O último caso chega do Tajiquistão, perto da fronteira com o Afeganistão, numa prisão de alta segurança que acolhe reclusos condenados por crimes como homicídio ou terrorismo. No início do mês passado, os reclusos estavam armados com objetos afiados que obtiveram no interior da prisão e tencionavam escapar para se juntarem ao grupo extremista do Estado Islâmico. O motim provocou a morte de vinte reclusos e dois guardas.

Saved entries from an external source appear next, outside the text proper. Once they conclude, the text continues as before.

(* ===== verification/Listados.v ===== *)
(** * Listados: the read-only controllers that compute

    The controllers that only read the store but compute something from
    it: the ticket listings and lookup of [tickets.controller.js], the
    payment listing, lookups and report of [pagos.controller.js], the
    listings and statistics of [historialaccesos.controller.js], the
    reservation listings of [reservas.controller.js], the fine listings
    of [multas.controller.js] and the permission table of
    [obtenerPermisos] in [roles.controller.js].  A listing is the rows of
    one table that pass the [WHERE] of the query, with their keys, sorted
    by its [ORDER BY] ([merge_sort]; rows that tie keep the order of the
    scan, one of the orders SQL allows).  Date filters take the day
    number of ['YYYY-MM-DD'] ([DATE(x)] is [dia x]); [GROUP BY] is
    [grupos], one group per distinct key; SQL aggregates are [agregado]
    ([NULL] on no rows) and the JavaScript [reduce] of [parseFloat] is
    [suma], or [suma_js] where a NULL amount makes it [NaN].  The columns
    the [LEFT JOIN]s add for display are modelled where a property reads
    them.  [reporte_cuadra] shows that the report of payments agrees with
    their listing; the lemmas at the end show what the listings answer
    after the NULL writes of [actualizarMulta] and [actualizarReserva],
    and which system role [obtenerPermisos] gives no permission. *)

From stdpp Require Import sorting.
From S2P Require Import Prelude Store Billing Tickets Reservas Roles Multas.

(** ** Filters and sums *)

(** [DATE(x)] of a time in seconds. *)
Definition dia (t : Z) : Z := t / 86400.
(* ===== verification/Sistema.v ===== *)
(** * Sistema: the service as a transition system

    Each constructor of [paso] is one call of a modelled controller that
    writes the store (tickets, payments, spaces, catalogues, reservations,
    authentication, shifts, roles, employees, fines, access history), or
    the clock moving forward; the database after the call is the second
    component of the controller's result, so a call that answers an error
    is a step that changes nothing.  [alcanzable] is the
    reflexive-transitive closure of [paso] from the empty database.  The
    invariant [inv] collects what the specification promises of every
    reachable database (section 8); each step preserves it: the
    controllers that leave the tables of the ticket lifecycle alone do so
    by their frame lemmas [marco_*], the others by their own lemmas.  The
    theorems at the end read its consequences.

    The two controllers that write [Espacios.disponible] by hand,
    [cambiarDisponibilidad] and [actualizarEspacio], are steps of [paso]
    too; the invariant keeps only what they preserve, and the theorems at
    the end show, in reachable databases, what they break: a freed
    occupied space taking a second ACTIVO ticket, availabilities other
    than 0 and 1 read two ways, spaces moved out of every zone. *)

From stdpp Require Import sorting.
From S2P Require Import Prelude Store Billing Tickets Pagos Espacios Catalogos Reservas Auth Turnos Roles Empleados Multas Historial Listados Consultas.

(** ** The invariant of the ticket lifecycle *)

Definition activo (t : Ticket) : Prop := t_estado t = ACTIVO.

Record inv (d : Db) : Prop := {
  inv_tickets_ok : tabla_ok (tickets d);
  inv_pagos_ok : tabla_ok (pagos d);
  inv_espacios_ok : tabla_ok (espacios d);
  (* entry before now; exit time set exactly when CERRADO, between entry and now *)
  inv_tiempos : forall k t, buscar k (tickets d) = Some t ->
    t_hora_entrada t <= reloj d /\ (activo t <-> t_hora_salida t = None) /\
    forall s, t_hora_salida t = Some s -> t_hora_entrada t <= s <= reloj d;
  (* every ticket references an existing vehicle and space *)
  inv_refs : forall k t, buscar k (tickets d) = Some t ->
    is_Some (buscar (t_vehiculo_id t) (vehiculos d)) /\
    is_Some (buscar (t_espacio_id t) (espacios d));
  inv_vehiculo_unico : forall k1 k2 t1 t2,
    buscar k1 (tickets d) = Some t1 -> buscar k2 (tickets d) = Some t2 ->
    activo t1 -> activo t2 -> t_vehiculo_id t1 = t_vehiculo_id t2 -> k1 = k2;
  (* payments exist only for closed tickets, at most one per ticket *)
  inv_pago_cerrado : forall k p, buscar k (pagos d) = Some p ->
    exists t, buscar (p_ticket_id p) (tickets d) = Some t /\ t_estado t = CERRADO;
  inv_pago_unico : forall k1 k2 p1 p2,
    buscar k1 (pagos d) = Some p1 -> buscar k2 (pagos d) = Some p2 ->
    p_ticket_id p1 = p_ticket_id p2 -> k1 = k2
}.

Lemma inv_db_vacia : inv db_vacia.
Proof.
  split; try apply tabla_vacia_ok; unfold buscar; simpl;
    intros *; rewrite ?lookup_empty; intros; discriminate.
Qed.

(** ** Shared facts *)

Lemma buscar_fresca {R} (t : Tabla R) k x :
  tabla_ok t -> buscar k t = Some x -> k <> sig_id t.
Proof. intros Hok Hk ->. unfold buscar in Hk. by rewrite tabla_ok_fresca in Hk. Qed.

Lemma activo_de_false vid (T : gmap Z Ticket) k t :
  existe (activo_de vid) T = false -> T !! k = Some t -> activo t ->
  t_vehiculo_id t <> vid.
Proof.
  intros Hno Hk Ha Hv. rewrite existe_false in Hno. specialize (Hno k t Hk).
  unfold activo_de, estado_eqb in Hno. rewrite Ha, Hv, Z.eqb_refl in Hno. discriminate.
Qed.

Lemma disponible_con_disponible b e : disponible (con_disponible b e) = b.
Proof. by destruct b. Qed.

Lemma cerrar_no_activo ahora t : ~ activo (cerrar ahora t).
Proof. unfold activo. simpl. discriminate. Qed.

#[export] Hint Resolve buscar_fresca cerrar_no_activo : parqueo.
(* ===== verification/Rutas.v ===== *)
(** * Rutas: the Express routers and the middleware chain of a request

    [src/parqueo-api/server.js] mounts fifteen routers
    ([src/parqueo-api/src/routes/*.routes.js]) under [/api/...] after the
    root route [GET /], and answers 404 to anything else.  Every router
    but the one of [/api/auth] starts with [router.use(verificarToken)];
    the auth router puts [verificarToken] on [/perfil] and [/logout]
    only.  A router is its list of layers in declaration order; a request
    path is its list of segments (the URL split on ['/'], empty pieces
    dropped, as Express's non-strict matching does).  Express matches
    paths case-insensitively; a [:param] matches one non-empty segment.

    [servidor] says which middlewares run and which handler the request
    reaches; [atender] runs the middlewares of [Auth] on the request's
    [Authorization] header. *)

From Stdlib Require Import Ascii.
From S2P Require Import Prelude Store Auth.

Inductive Metodo := GET | POST | PUT | PATCH | DELETE.

#[export] Instance Metodo_eq_dec : EqDecision Metodo.
Proof. solve_decision. Defined.

(** A segment of a route path: ['entrada'] or [':id']. *)
Inductive Segmento := Lit (s : string) | Param (nombre : string).

(** A handler is [xController.funcion]: the controller module and the
    exported function. *)
Definition Manejador : Type := string * string.

Inductive Middleware :=
| MwToken                        (* verificarToken *)
| MwRol (permitidos : list string).   (* verificarRol(...permitidos) *)

(** [router.use(mw)] or [router.METHOD(path, ...mws, handler)]. *)
Inductive Capa :=
| Usar (mw : Middleware)
| Ruta (m : Metodo) (patron : list Segmento) (mws : list Middleware) (h : Manejador).

(** ** Matching a path *)

(** Express compiles paths to case-insensitive regular expressions. *)
Definition seg_igual (a b : string) : bool := String.eqb (to_upper a) (to_upper b).

Fixpoint coincide (p : list Segmento) (path : list string) : bool :=
  match p, path with
  | [], [] => true
  | Lit s :: p', x :: path' => seg_igual s x && coincide p' path'
  | Param _ :: p', x :: path' => negb (String.eqb x EmptyString) && coincide p' path'
  | _, _ => false
  end.

(** [app.use('/api/x', router)]: the mount path is a prefix of the
    request path, and the router sees the rest. *)
Fixpoint quitar_prefijo (pre path : list string) : option (list string) :=
  match pre, path with
  | [], _ => Some path
  | a :: pre', x :: path' => if seg_igual a x then quitar_prefijo pre' path' else None
  | _ :: _, [] => None
  end.

(** ** Dispatch *)

(** Inside a router: the [use] middlewares met so far run; the first
    route whose method and path match takes the request, its own
    middlewares after them.  With no route, the request leaves the router
    after its [use] middlewares. *)
Fixpoint despachar_router (r : list Capa) (m : Metodo) (path : list string)
    (acc : list Middleware) : list Middleware * option Manejador :=
  match r with
  | [] => (acc, None)
  | Usar mw :: r' => despachar_router r' m path (acc ++ [mw])
  | Ruta m' p mws h :: r' =>
      if bool_decide (m = m') && coincide p path then (acc ++ mws, Some h)
      else despachar_router r' m path acc
  end.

Quando se fazem as contas ao número de guardas mortos, o Brasil não fica fora da equação. Durante uma tentativa de fuga de uma prisão na região de Belém, capital do estado do Pará, no norte do país, pelo menos 20 pessoas morreram, entre elas um guarda prisional.

 

Violência em terreno europeu

De acordo com a Associação de Oficiais Penitenciários, os oficiais das prisões de Inglaterra e País de Gales estão neste momento a operar no “local de trabalho mais violento e hostil da Europa ocidental”. Esta análise surge depois de seis guardas pedirem tratamento hospitalar na sequência de um motim numa prisão inglesa. No mês passado, uma rebelião na prisão de Worcestershire resultou em lesões faciais, um braço fraturado e ferimentos na cabeça – acabando os guardas por darem entrada no hospital para tratamento. Quanto aos responsáveis pelo motim, sete prisioneiros foram colocados em isolamento para serem transferidos para outra prisão. A Associação de Oficiais Penitenciários destacou as condições “intoleráveis” nas prisões, já que o número de oficiais não é suficiente para o número de presos.

Neste cenário, segundo as estatísticas penais do Conselho da Europa, Inglaterra e País de Gales têm a maior taxa de reclusos da Europa ocidental, com 148,3 presos por cada mil habitantes, em comparação com França (98,3) e Alemanha (77,4).

Mais perto de nós, no sul de França, os guardas prisionais da quarta maior prisão francesa, em Fleury-Mérogis, e a polícia anti-motim entraram em confrontos em janeiro de 2018. Tudo porque cerca de 150 guardas estavam em greve à porta do estabelecimento prisional devido à falta de condições de trabalho. Dias antes, 120 presos recusaram voltar para as respetivas celas e a administração prisional foi obrigada a pedir equipas de intervenção especiais. Noutro caso, um prisioneiro, ex-líder da Al-Qaeda, atacou três guardas prisionais com tesouras e lâminas de barbear numa prisão de alta segurança no norte de França. A juntar ao cenário, dois guardas foram atacados por prisioneiros na prisão de Borgo, na Córsega. O acumular de acontecimentos trágicos levou à greve quase total dos funcionários prisionais franceses, que deu mais liberdade para novos motins.